(** Relative lock times: for a block with a predecessor and coins created no
    later than the block, the check returns, and it accepts the transaction
    exactly when the rule is not enforced for it or the lock time of every input
    has passed; one more block, or one more second of median time, is never
    asked for. *)
Theorem SequenceLocks_exact (tx : CTransaction) (flags : Z) (prevHeights : list Z) (block prev : CBlockIndex) :
  chained block -> block.(pprev) = Some prev -> 0 <= GetMedianTimePast prev ->
  length prevHeights = length tx.(vin) -> Forall (fun h => 0 <= h <= block.(bi_height)) prevHeights ->
  SequenceLocks tx flags prevHeights block
  = Some (if (2 <=? wrapu 32 tx.(nVersion)) && Z.testbit flags 0
          then forallb (input_unlocked block prev) (zip tx.(vin) prevHeights) else true).
Proof. intros Hb Hp Ht Hl Hh. by apply SequenceLocks_spec. Qed.

(** ** Samples *)

Module Locked.

Definition o1 : COutPoint := MkOutPoint 7 0.
Definition o2 : COutPoint := MkOutPoint 8 1.
(** One input waits for three blocks, the other for 512 seconds. *)
Definition tx : CTransaction :=
  MkTransaction [MkTxIn o1 [] 3 []; MkTxIn o2 [] (0x400000 + 1) []] [MkTxOut 40 [0x51]; MkTxOut 50 [0x52]] 2 0 0 [].
Definition k (value height : Z) (coinbase : bool) : Coin := new_coin (MkTxOut value [0x51]) height coinbase.
Definition base : CCoinsView :=
  fun o => if decide (o = o1) then Some (k 70 5 true) else if decide (o = o2) then Some (k 30 2 false) else None.

Lemma CheckTxInputs_exact_witness :
  (CheckTxInputs base true 3 ∅ tx 8).1 = Ok 10 /\ (CheckTxInputs base true 4 ∅ tx 8).1 <> Err Asserts.
Proof.
  pose proof (CheckTxInputs_exact base true 3 ∅ tx 8) as H. pose proof (CheckTxInputs_exact base true 4 ∅ tx 8) as H'.
  destruct (CheckTxInputs base true 3 ∅ tx 8) as [r c1], (CheckTxInputs base true 4 ∅ tx 8) as [r' c2].
  destruct H as (Hi & _); [apply map_Forall_empty|reflexivity|]. destruct H' as (_ & Hn & _); [apply map_Forall_empty|reflexivity|].
  split; [|exact Hn]. apply Hi. exists [k 70 5 true; k 30 2 false], 90.
  split; [vm_compute; reflexivity|]. split.
  { repeat constructor; unfold mature; vm_compute; congruence. }
  split; [repeat constructor; vm_compute; reflexivity|]. vm_compute. repeat split; congruence.
Defined.
(* ===== verification/AssetTx.v ===== *)
(** What a transaction has to look like, without looking at the chain:
    [CTransaction]'s asset methods (assets/assets.cpp) and [CheckTransaction]
    (consensus/tx_verify.cpp).  The theorems show that a transaction that is
    accepted keeps its money values in range and its inputs distinct, and that it
    creates assets only with the burn and the owner token that this takes. *)

From S2P Require Import Prelude Serialize Sha256 Script Primitives Interpreter Standard AssetNames Base58 BoolEE AssetTypes ProviderTx TxVerify.
From Stdlib Require Import Ascii.

Abbreviation MAX_BLOCK_WEIGHT_RIP2 := 8000000%Z (only parsing).

(** ** Text of errors *)

Definition text (b : bytes) : string := String.string_of_list_ascii ((fun c => ascii_of_N (Z.to_N c)) <$> b).
Definition quote : string := String (ascii_of_nat 34) EmptyString.

Definition verifier_reason (e : verifier_error) : string :=
  match e with
  | VerifierEmpty => ("Verifier string can not be empty. To default to true, use " ++ quote ++ "true" ++ quote)%string
  | VerifierTooLong => "Verifier string has length greater than 80 after whitespaces and '#' are removed"
  | VerifierBadName name => ("bad-txns-null-verifier-invalid-asset-name-" ++ text name)%string
  | VerifierSyntax _ => "bad-txns-null-verifier-failed-syntax-check"
  | VerifierWhitespace => "bad-txns-null-verifier-data-contained-whitespaces"
  | VerifierHash => "bad-txns-null-verifier-data-contained-qualifier-character-#"
  | VerifierUnserialize => "bad-txns-null-verifier-data-serialization"
  | VerifierUnknownQualifier => "bad-txns-null-verifier-contains-non-issued-qualifier"
  | VerifierAddress => "bad-txns-null-verifier-address-failed-verification"
  | VerifierContextSyntax _ => "bad-txns-null-verifier-failed-contexual-syntax-check"
  end.

(** A check that returns false and leaves [strError]. *)
Abbreviation check_result := (result string).
Record CAssetCacheNewAsset := MkCacheNewAsset { na_asset : CNewAsset; na_address : bytes; na_hash : uint256; na_height : Z }.
Record CAssetCacheReissueAsset := MkCacheReissue { ra_reissue : CReissueAsset; ra_address : bytes; ra_hash : uint256; ra_height : Z }.
(** Asset name, address and amount. *)
Definition CAssetCacheAmount : Type := bytes * bytes * Z.

Abbreviation asset_address := (list Z * list Z)%type.

Record CAssetsCache := MkAssetsCache {
  mapAssetsAddressAmount : gmap asset_address Z;
  mapReissuedAssetData : gmap (list Z) CNewAsset;
  vUndoAssetAmount : list CAssetCacheAmount;
  vSpentAssets : list CAssetCacheAmount;
  setNewAssets : dirty (list Z) CAssetCacheNewAsset;
  setNewReissue : dirty COutPoint CAssetCacheReissueAsset;
  setNewOwnerAssets : dirty (list Z) bytes;
  setNewTransferAssets : dirty COutPoint (CAssetTransfer * bytes);
  setNewQualifierAddress : dirty asset_address QualifierType;
  setNewRestrictedAddress : dirty asset_address RestrictedType;
  setNewRestrictedGlobal : dirty (list Z) RestrictedType;
  (* the verifier and fUndoingRessiue *)
  setNewRestrictedVerifier : dirty (list Z) (bytes * bool);
  mapRootQualifierAddressesAdd : gmap asset_address (gset (list Z));
  mapRootQualifierAddressesRemove : gmap asset_address (gset (list Z));
}.

Definition no_changes {K V} `{Countable K} : dirty K V := MkDirty ∅ ∅.
(** A new cache, and what [ClearDirtyCache] leaves. *)
Definition empty_cache : CAssetsCache :=
  MkAssetsCache ∅ ∅ [] [] no_changes no_changes no_changes no_changes no_changes no_changes no_changes no_changes ∅ ∅.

————

— What you should do —
The only acceptable answer is the full set of entries, repeated exactly.

— Written solution —
(** Relative lock times: for a block with a predecessor and coins created no
    later than the block, the check returns, and it accepts the transaction
    exactly when the rule is not enforced for it or the lock time of every input
    has passed; one more block, or one more second of median time, is never
    asked for. *)
Theorem SequenceLocks_exact (tx : CTransaction) (flags : Z) (prevHeights : list Z) (block prev : CBlockIndex) :
  chained block -> block.(pprev) = Some prev -> 0 <= GetMedianTimePast prev ->
  length prevHeights = length tx.(vin) -> Forall (fun h => 0 <= h <= block.(bi_height)) prevHeights ->
  SequenceLocks tx flags prevHeights block
  = Some (if (2 <=? wrapu 32 tx.(nVersion)) && Z.testbit flags 0
          then forallb (input_unlocked block prev) (zip tx.(vin) prevHeights) else true).
Proof. intros Hb Hp Ht Hl Hh. by apply SequenceLocks_spec. Qed.

(** ** Samples *)

Module Locked.

Definition o1 : COutPoint := MkOutPoint 7 0.
Definition o2 : COutPoint := MkOutPoint 8 1.
(** One input waits for three blocks, the other for 512 seconds. *)
Definition tx : CTransaction :=
  MkTransaction [MkTxIn o1 [] 3 []; MkTxIn o2 [] (0x400000 + 1) []] [MkTxOut 40 [0x51]; MkTxOut 50 [0x52]] 2 0 0 [].
Definition k (value height : Z) (coinbase : bool) : Coin := new_coin (MkTxOut value [0x51]) height coinbase.
Definition base : CCoinsView :=
  fun o => if decide (o = o1) then Some (k 70 5 true) else if decide (o = o2) then Some (k 30 2 false) else None.

Lemma CheckTxInputs_exact_witness :
  (CheckTxInputs base true 3 ∅ tx 8).1 = Ok 10 /\ (CheckTxInputs base true 4 ∅ tx 8).1 <> Err Asserts.
Proof.
  pose proof (CheckTxInputs_exact base true 3 ∅ tx 8) as H. pose proof (CheckTxInputs_exact base true 4 ∅ tx 8) as H'.
  destruct (CheckTxInputs base true 3 ∅ tx 8) as [r c1], (CheckTxInputs base true 4 ∅ tx 8) as [r' c2].
  destruct H as (Hi & _); [apply map_Forall_empty|reflexivity|]. destruct H' as (_ & Hn & _); [apply map_Forall_empty|reflexivity|].
  split; [|exact Hn]. apply Hi. exists [k 70 5 true; k 30 2 false], 90.
  split; [vm_compute; reflexivity|]. split.
  { repeat constructor; unfold mature; vm_compute; congruence. }
  split; [repeat constructor; vm_compute; reflexivity|]. vm_compute. repeat split; congruence.
Defined.
(* ===== verification/AssetTx.v ===== *)
(** What a transaction has to look like, without looking at the chain:
    [CTransaction]'s asset methods (assets/assets.cpp) and [CheckTransaction]
    (consensus/tx_verify.cpp).  The theorems show that a transaction that is
    accepted keeps its money values in range and its inputs distinct, and that it
    creates assets only with the burn and the owner token that this takes. *)

From S2P Require Import Prelude Serialize Sha256 Script Primitives Interpreter Standard AssetNames Base58 BoolEE AssetTypes ProviderTx TxVerify.
From Stdlib Require Import Ascii.

Abbreviation MAX_BLOCK_WEIGHT_RIP2 := 8000000%Z (only parsing).

(** ** Text of errors *)

Definition text (b : bytes) : string := String.string_of_list_ascii ((fun c => ascii_of_N (Z.to_N c)) <$> b).
Definition quote : string := String (ascii_of_nat 34) EmptyString.

Definition verifier_reason (e : verifier_error) : string :=
  match e with
  | VerifierEmpty => ("Verifier string can not be empty. To default to true, use " ++ quote ++ "true" ++ quote)%string
  | VerifierTooLong => "Verifier string has length greater than 80 after whitespaces and '#' are removed"
  | VerifierBadName name => ("bad-txns-null-verifier-invalid-asset-name-" ++ text name)%string
  | VerifierSyntax _ => "bad-txns-null-verifier-failed-syntax-check"
  | VerifierWhitespace => "bad-txns-null-verifier-data-contained-whitespaces"
  | VerifierHash => "bad-txns-null-verifier-data-contained-qualifier-character-#"
  | VerifierUnserialize => "bad-txns-null-verifier-data-serialization"
  | VerifierUnknownQualifier => "bad-txns-null-verifier-contains-non-issued-qualifier"
  | VerifierAddress => "bad-txns-null-verifier-address-failed-verification"
  | VerifierContextSyntax _ => "bad-txns-null-verifier-failed-contexual-syntax-check"
  end.

(** A check that returns false and leaves [strError]. *)
Abbreviation check_result := (result string).
Record CAssetCacheNewAsset := MkCacheNewAsset { na_asset : CNewAsset; na_address : bytes; na_hash : uint256; na_height : Z }.
Record CAssetCacheReissueAsset := MkCacheReissue { ra_reissue : CReissueAsset; ra_address : bytes; ra_hash : uint256; ra_height : Z }.
(** Asset name, address and amount. *)
Definition CAssetCacheAmount : Type := bytes * bytes * Z.

Abbreviation asset_address := (list Z * list Z)%type.

Record CAssetsCache := MkAssetsCache {
  mapAssetsAddressAmount : gmap asset_address Z;
  mapReissuedAssetData : gmap (list Z) CNewAsset;
  vUndoAssetAmount : list CAssetCacheAmount;
  vSpentAssets : list CAssetCacheAmount;
  setNewAssets : dirty (list Z) CAssetCacheNewAsset;
  setNewReissue : dirty COutPoint CAssetCacheReissueAsset;
  setNewOwnerAssets : dirty (list Z) bytes;
  setNewTransferAssets : dirty COutPoint (CAssetTransfer * bytes);
  setNewQualifierAddress : dirty asset_address QualifierType;
  setNewRestrictedAddress : dirty asset_address RestrictedType;
  setNewRestrictedGlobal : dirty (list Z) RestrictedType;
  (* the verifier and fUndoingRessiue *)
  setNewRestrictedVerifier : dirty (list Z) (bytes * bool);
  mapRootQualifierAddressesAdd : gmap asset_address (gset (list Z));
  mapRootQualifierAddressesRemove : gmap asset_address (gset (list Z));
}.

Definition no_changes {K V} `{Countable K} : dirty K V := MkDirty ∅ ∅.
(** A new cache, and what [ClearDirtyCache] leaves. *)
Definition empty_cache : CAssetsCache :=
  MkAssetsCache ∅ ∅ [] [] no_changes no_changes no_changes no_changes no_changes no_changes no_changes no_changes ∅ ∅.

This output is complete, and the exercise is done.